Deux éléments de la vie de couple d’Abraham et de Sarah sont à relever.

~Premier élément : Abraham demande à Sarah de le protéger dans les situations périlleuses, pour cela, il faut qu’elle se présente comme sa sœur et non comme son épouse (ce qui est en partie vrai : Abraham et Sarah sont de même père, mais de mères différentes. Béréchit chap 20, verset 12).

Ce fut une première fois en Égypte (Paracha LèH LéHa), quand Abram prit conscience que Saraï était belle et attirante, et qu’il risquait d’être tué lors d’un éventuel rapt de Saraï.

Béréchit 12:11 à 12:13. Quand il fut sur le point d’arriver en Égypte, il dit à Saraï son épouse: « Certes, je sais que tu es une femme belle d’apparence…Il arrivera que lorsque les Égyptiens te verront, ils diront ‘c’est sa femme’, et ils me tueront, et ils te conserveront en vie…Dis, je te prie, que tu es ma sœur; et cela ira bien pour moi à cause de toi, car j’aurai grâce à toi la vie sauve. »
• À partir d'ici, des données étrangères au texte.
Lemma round_aux_overflow neg q l :
  overflow_threshold <= q ->
  binary_round_aux 53 1024 neg q 0 l = S754_infinity neg.
Proof.
  unfold overflow_threshold. intro Hq.
  assert (Hqpos : 0 < q) by lia.
  assert (Hdq : 1023 < Zdigits2 q) by (apply Zdigits2_ge; lia).
  pose proof (Zdigits2_bounds q Hqpos) as [Hlo Hhi].
  set (dq := Zdigits2 q) in *.
  set (n := dq - 53).
  unfold binary_round_aux.
  assert (E1 : shr_fexp 53 1024 q 0 l =
               (shr_n (Z.to_nat n) (shr_record_of_loc q l), n)).
  { unfold shr_fexp. rewrite fexp_large by (fold dq; lia). fold dq.
    replace (dq + 0 - 53 - 0) with n by (unfold n; lia).
    rewrite shr_pos by (unfold n; lia). reflexivity. }
  rewrite E1.
  destruct (record_of_loc q l) as (r & s & ->).
  set (mrs1 := shr_n (Z.to_nat n) (Build_shr_record q r s)).
  assert (Hm1 : shr_m mrs1 = q / 2 ^ n).
  { unfold mrs1. rewrite shr_n_m by lia. rewrite Z2Nat.id by (unfold n; lia). reflexivity. }
  assert (Hn : 0 < 2 ^ n) by (apply Z.pow_pos_nonneg; unfold n; lia).
  assert (Hb : 2 ^ 52 <= q / 2 ^ n < 2 ^ 53).
  { split.
    - apply Z.div_le_lower_bound; [exact Hn|].
      rewrite <- Z.pow_add_r by (unfold n; lia).
      replace (n + 52) with (dq - 1) by (unfold n; lia). exact Hlo.
    - apply Z.div_lt_upper_bound; [exact Hn|].
      rewrite <- Z.pow_add_r by (unfold n; lia).
      replace (n + 53) with dq by (unfold n; lia). exact Hhi. }
  pose proof (round_nearest_even_bounds (shr_m mrs1) (loc_of_shr_record mrs1)) as Hr.
  rewrite Hm1 in Hr.
  apply round_aux_tail; [rewrite Hm1; lia|].
  destruct (Z.eq_dec dq 1024) as [E|NE].
  - right. split; [unfold n; lia|].
    assert (Hn971 : n = 971) by (unfold n; lia).
    assert (Hq970 : q / 2 ^ 970 = 2 ^ 54 - 1).
    { assert (2 ^ 54 - 1 <= q / 2 ^ 970).
      { apply Z.div_le_lower_bound; [reflexivity|].
        replace (2 ^ 970 * (2 ^ 54 - 1)) with (2 ^ 1024 - 2 ^ 970) by reflexivity.
        exact Hq. }
      assert (q / 2 ^ 970 < 2 ^ 54).
      { apply Z.div_lt_upper_bound; [reflexivity|].
        replace (2 ^ 970 * 2 ^ 54) with (2 ^ 1024) by reflexivity.
        rewrite E in Hhi. exact Hhi. }
      lia. }
    assert (Hq971 : q / 2 ^ n = 2 ^ 53 - 1).
    { rewrite Hn971. replace (2 ^ 971) with (2 ^ 970 * 2) by reflexivity.
      rewrite <- Z.div_div by (try reflexivity; discriminate).
      rewrite Hq970. reflexivity. }
    rewrite round_nearest_even_up.
    + rewrite Hm1, Hq971. reflexivity.
    + rewrite Hm1, Hq971. reflexivity.
    + unfold mrs1. rewrite Hn971. change (Z.to_nat 971) with (S 970).
      rewrite shr_n_r by lia. change (Z.of_nat 970) with 970. rewrite Hq970. reflexivity.
  - left. unfold n. lia.
Qed.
Ceci ce reproduit dans la paracha Vayéra avec AbiméleH, roi philistin de Guérar où Abraham souhaite résider.

Béréchit 20:1 à 20:2. Abraham quitta ce lieu pour le pays du Néguev; il s’établit entre Cadès et Chour et séjourna comme étranger à Guérar…Abraham disait de Sarah, sa femme, « Elle est ma sœur ». Là-dessus AbiméleH, roi de Guérar, envoya prendre Sarah.
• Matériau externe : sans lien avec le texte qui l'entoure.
(** ** Stripping and splitting texts put together *)

Lemma str_app_nil (s : string) : EmptyString ++ s = s.
Proof. reflexivity. Qed.

Lemma str_app_cons (a : ascii) (l s : string) :
  String a l ++ s = String a (l ++ s).
Proof. reflexivity. Qed.

Lemma lstrip_app_anchor (sp : ascii -> bool) (c : ascii) (l r : string) :
  sp c = false ->
  lstrip_with sp (l ++ String c r) = lstrip_with sp l ++ String c r.
Proof.
  intros Hc. induction l as [|a l IH].
  - rewrite str_app_nil. cbn. now rewrite Hc.
  - rewrite str_app_cons. cbn. now destruct (sp a).
Qed.

Lemma rstrip_app_anchor (sp : ascii -> bool) (c : ascii) (l r : string) :
  sp c = false ->
  rstrip_with sp (l ++ String c r) = l ++ String c (rstrip_with sp r).
Proof.
  intros Hc. induction l as [|a l IH].
  - rewrite !str_app_nil. now apply rstrip_head.
  - rewrite !str_app_cons. cbn [rstrip_with]. rewrite IH.
    destruct l; rewrite ?str_app_nil, ?str_app_cons; cbn;
      now rewrite andb_false_r.
Qed.

Lemma lstrip_spaces (sp : ascii -> bool) (pad s : string) :
  all_chars sp pad = true -> lstrip_with sp (pad ++ s) = lstrip_with sp s.
Proof.
  induction pad as [|a pad IH]; [done|].
  rewrite str_app_cons. cbn.
  intros H. apply andb_true_iff in H as [-> H]. now apply IH.
Qed.

Lemma rstrip_solid (sp : ascii -> bool) (s : string) :
  all_chars (fun c => negb (sp c)) s = true -> rstrip_with sp s = s.
Proof.
  induction s as [|a s IH]; cbn; [done|].
  intros H. apply andb_true_iff in H as [Ha H]. apply negb_true_iff in Ha.
  now rewrite Ha, IH.
Qed.

Lemma contains_app (c : ascii) (l r : string) :
  contains c (l ++ r) = contains c l || contains c r.
Proof.
  induction l as [|a l IH]; [done|].
  rewrite str_app_cons. cbn. now rewrite IH, orb_assoc.
Qed.

Lemma partition_app (c : ascii) (l r : string) :
  contains c l = false -> partition c (l ++ String c r) = Some (l, r).
Proof.
  induction l as [|a l IH].
  - intros _. rewrite str_app_nil. cbn. now rewrite Ascii.eqb_refl.
  - rewrite str_app_cons. cbn.
    intros H. apply orb_false_iff in H as [-> H]. now rewrite IH.
Qed.

Lemma lstrip_idem (sp : ascii -> bool) (s : string) :
  lstrip_with sp (lstrip_with sp s) = lstrip_with sp s.
Proof.
  pose proof (lstrip_head sp s) as H.
  destruct (lstrip_with sp s) as [|c r]; [done|]. now apply lstrip_fixed.
Qed.

(** The code strips the line and then cuts it; that is cutting the line at
    its first colon and stripping the two parts. *)
Lemma parse_line_split (fs : snapshot) (l r : string) :
  contains ":" l = false ->
  parse_line fs (l ++ String ":" r) =
  let value := rstrip_with isspace r in
  if isdigit (strip value)
  then match int_of_str value with
       | Some n => Ok (<[strip l := VInt n]> fs)
       | None => Raise ValueError
       end
  else Ok (<[strip l := VStr (strip value)]> fs).
Proof.
  intros Hl. unfold parse_line.
  rewrite contains_app. cbn [contains]. rewrite Ascii.eqb_refl, orb_true_r.
  assert (Hs : strip (l ++ String ":" r)
               = lstrip_with isspace l ++ String ":" (rstrip_with isspace r)).
  { unfold strip, strip_with.
    rewrite (lstrip_app_anchor isspace ":") by done.
    now rewrite (rstrip_app_anchor isspace ":") by done. }
  rewrite Hs. unfold split1. rewrite partition_app.
  2:{ destruct (contains ":" (lstrip_with isspace l)) eqn:Hc; [|done].
      apply contains_lstrip_inv in Hc. congruence. }
  cbn. replace (strip (lstrip_with isspace l)) with (strip l)
    by (unfold strip, strip_with; now rewrite lstrip_idem).
  destruct (isdigit (strip (rstrip_with isspace r))); [|done].
  cbn. now destruct (int_of_str (rstrip_with isspace r)).
Qed.

Lemma decimal_solid (c : ascii) :
  decimal c = true -> isspace c = false /\ int_space c = false
                      /\ isdigit_char c = true.
Proof.
  unfold decimal, isspace, int_space, isdigit_char, between.
  intros H. apply andb_true_iff in H as [H1 H2]. rewrite H1, H2.
  apply N.leb_le in H1, H2.
  assert (E1 : (ord c <=? 13)%N = false) by (apply N.leb_gt; lia).
  assert (E2 : (ord c <=? 32)%N = false) by (apply N.leb_gt; lia).
  assert (E3 : (ord c =? 32)%N = false) by (apply N.eqb_neq; lia).
  assert (E4 : (ord c =? 133)%N = false) by (apply N.eqb_neq; lia).
  assert (E5 : (ord c =? 160)%N = false) by (apply N.eqb_neq; lia).
  rewrite E1, E2, E3, E4, E5, !andb_false_r. done.
Qed.

Lemma all_decimal_solid (s : string) :
  all_chars decimal s = true ->
  all_chars (fun c => negb (isspace c)) s = true
  /\ all_chars (fun c => negb (int_space c)) s = true
  /\ all_chars isdigit_char s = true.
Proof.
  induction s as [|c s IH]; cbn; [done|].
  intros H. apply andb_true_iff in H as [Hc H].
  destruct (decimal_solid c Hc) as (-> & -> & ->).
  destruct (IH H) as (-> & -> & ->). done.
Qed.

Lemma str_decimal (n : N) : all_chars decimal (str n) = true.
Proof.
  destruct (str_shape n) as (c & r & -> & Hc & Hr & _). cbn. now rewrite Hc, Hr.
Qed.

(** Blanks before a text without blanks are all that stripping removes. *)
Lemma strip_padded_solid (sp : ascii -> bool) (pad s : string) :
  all_chars sp pad = true ->
  all_chars (fun c => negb (sp c)) s = true ->
  strip_with sp (pad ++ s) = s.
Proof.
  intros Hp Hs. unfold strip_with. rewrite lstrip_spaces by done.
  destruct s as [|c r]; [done|].
  cbn in Hs. apply andb_true_iff in Hs as [Hc Hr]. apply negb_true_iff in Hc.
  rewrite lstrip_fixed by done. apply rstrip_solid. cbn. now rewrite Hc, Hr.
Qed.

Lemma str_app_assoc (a b c : string) : (a ++ b) ++ c = a ++ (b ++ c).
Proof.
  induction a as [|x a IH]; [done|]. rewrite !str_app_cons. now rewrite IH.
Qed.

Lemma str_app_nil_r (s : string) : s ++ EmptyString = s.
Proof. induction s as [|x s IH]; [done|]. rewrite str_app_cons. now rewrite IH. Qed.

Lemma rstrip_spaces (sp : ascii -> bool) (pad : string) :
  all_chars sp pad = true -> rstrip_with sp pad = EmptyString.
Proof.
  induction pad as [|a pad IH]; cbn; [done|].
  intros H. apply andb_true_iff in H as [-> H]. now rewrite IH.
Qed.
Ici la solidarité s’exerce de façon surprenante, contraire à la logique et à la bienveillance. L’épouse se charge de protéger un mari qui ne se consacre pas vraiment à sa protection. En conséquence, Dieu intervient pour protéger lui-même Sarah. Et en acceptant de protéger Abraham, Sarah obtient la bénédiction divine sans l’avoir recherchée.

~Deuxième élément : Sarah se comporte de façon très discrète et effacée. Elle ne veut absolument pas se mettre en avant. Dans les versets suivants « Dieu » interpelle Abraham puis Sarah, par l’intermédiaire de 3 anges d’apparence humaine, pour annoncer qu’un fils naîtra prochainement de leur couple.

Béréchit 18:9 à 18:15. Ils lui dirent: « Où est Sarah, ta femme? » Il répondit: « Elle est ici, dans la tente »…L’un d’eux reprit: « Je reviendrai à toi l’année prochaine, à pareille époque et voici, un fils sera né à Sarah, ton épouse ». Or, Sarah écoutait à l’entrée de la tente qui se trouvait derrière lui…Mais, Abraham et Sarah étaient vieux, avancés en âge et les règles avaient cessé pour Sarah…Aussi, Sarah se mit-elle à rire en elle-même en disant: « Flétrie par l’âge, ce bonheur me serait-il réellement possible? D’ailleurs, mon époux est un vieillard. »..Alors, l’Éternel dit à Abraham: « Pourquoi Sarah a-t-elle ri en disant: est-ce-que vraiment j’enfanterai, âgée que je suis?..Est-il rien d’impossible à Dieu? Au temps fixé, à pareille époque, je te visiterai et Sarah aura un fils »…Mais Sarah se mit à nier en disant: « Je n’ai pas ri ». Elle avait peur. L’Éternel répondit à Sarah: « Mais si ! tu as bel et bien ri. »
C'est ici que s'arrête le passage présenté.